Work order:
The whole listing is to be transcribed exactly as it stands.

........

Lemma wf_tabulate (f : Z → Z → A) (r c : Z) m :
  Mat.wf m →
  Mat.wf (for_range 0 r (λ i m, for_range 0 c (λ j m, Mat.set m i j (f i j)) m) m).
Proof.
  intros Hwf. apply (for_range_inv Mat.wf); [done|].
  intros i m' _ Hm'. apply (for_range_inv Mat.wf); [done|].
  intros j m'' _ Hm''. by apply wf_set.
Qed.

(** The loops that write every cell of the shape define no cell outside
    of it. *)
Lemma get_outside_tabulate (f : Z → Z → A) (r c : Z) m i j :
  Mat.get m i j = None →
  ¬ (0 ≤ i < rows m ∧ 0 ≤ j < cols m)%Z →
  Mat.get (for_range 0 r (λ i m, for_range 0 c (λ j m, Mat.set m i j (f i j)) m) m)
    i j = None.
Proof.
  intros Hnone Hout.
  apply (for_range_inv
           (λ m', rows m' = rows m ∧ cols m' = cols m ∧ Mat.get m' i j = None));
    [done|].
  intros i' m' _ Hm'.
  apply (for_range_inv
           (λ m', rows m' = rows m ∧ cols m' = cols m ∧ Mat.get m' i j = None));
    [done|].
  intros j' m'' _ (Hr & Hc & Hg). rewrite rows_set, cols_set.
  split; [done|]. split; [done|].
  unfold Mat.set. destruct (Mat.in_shape m'' i' j') eqn:Hin; [|done].
  apply in_shape_true in Hin. unfold Mat.get. cbn [data].
  rewrite lookup_insert_ne; [done|]. intros [= -> ->]. apply Hout. lia.
Qed.

Lemma wf_make (r c : Z) v : Mat.wf (Mat.make r c v).
Proof.
  intros i j. rewrite rows_make, cols_make. split.
  - intros Hsome.
    destruct (decide (0 ≤ i < r ∧ 0 ≤ j < c)%Z) as [Hin|Hout]; [done|].
    unfold Mat.make in Hsome.
    rewrite (get_outside_tabulate (λ _ _, v)) in Hsome; [by destruct Hsome|done|done].
  - intros [Hi Hj]. rewrite get_make by done. by eexists.
Qed.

........

Expected output:
Lemma wf_tabulate (f : Z → Z → A) (r c : Z) m :
  Mat.wf m →
  Mat.wf (for_range 0 r (λ i m, for_range 0 c (λ j m, Mat.set m i j (f i j)) m) m).
Proof.
  intros Hwf. apply (for_range_inv Mat.wf); [done|].
  intros i m' _ Hm'. apply (for_range_inv Mat.wf); [done|].
  intros j m'' _ Hm''. by apply wf_set.
Qed.

(** The loops that write every cell of the shape define no cell outside
    of it. *)
Lemma get_outside_tabulate (f : Z → Z → A) (r c : Z) m i j :
  Mat.get m i j = None →
  ¬ (0 ≤ i < rows m ∧ 0 ≤ j < cols m)%Z →
  Mat.get (for_range 0 r (λ i m, for_range 0 c (λ j m, Mat.set m i j (f i j)) m) m)
    i j = None.
Proof.
  intros Hnone Hout.
  apply (for_range_inv
           (λ m', rows m' = rows m ∧ cols m' = cols m ∧ Mat.get m' i j = None));
    [done|].
  intros i' m' _ Hm'.
  apply (for_range_inv
           (λ m', rows m' = rows m ∧ cols m' = cols m ∧ Mat.get m' i j = None));
    [done|].
  intros j' m'' _ (Hr & Hc & Hg). rewrite rows_set, cols_set.
  split; [done|]. split; [done|].
  unfold Mat.set. destruct (Mat.in_shape m'' i' j') eqn:Hin; [|done].
  apply in_shape_true in Hin. unfold Mat.get. cbn [data].
  rewrite lookup_insert_ne; [done|]. intros [= -> ->]. apply Hout. lia.
Qed.

Lemma wf_make (r c : Z) v : Mat.wf (Mat.make r c v).
Proof.
  intros i j. rewrite rows_make, cols_make. split.
  - intros Hsome.
    destruct (decide (0 ≤ i < r ∧ 0 ≤ j < c)%Z) as [Hin|Hout]; [done|].
    unfold Mat.make in Hsome.
    rewrite (get_outside_tabulate (λ _ _, v)) in Hsome; [by destruct Hsome|done|done].
  - intros [Hi Hj]. rewrite get_make by done. by eexists.
Qed.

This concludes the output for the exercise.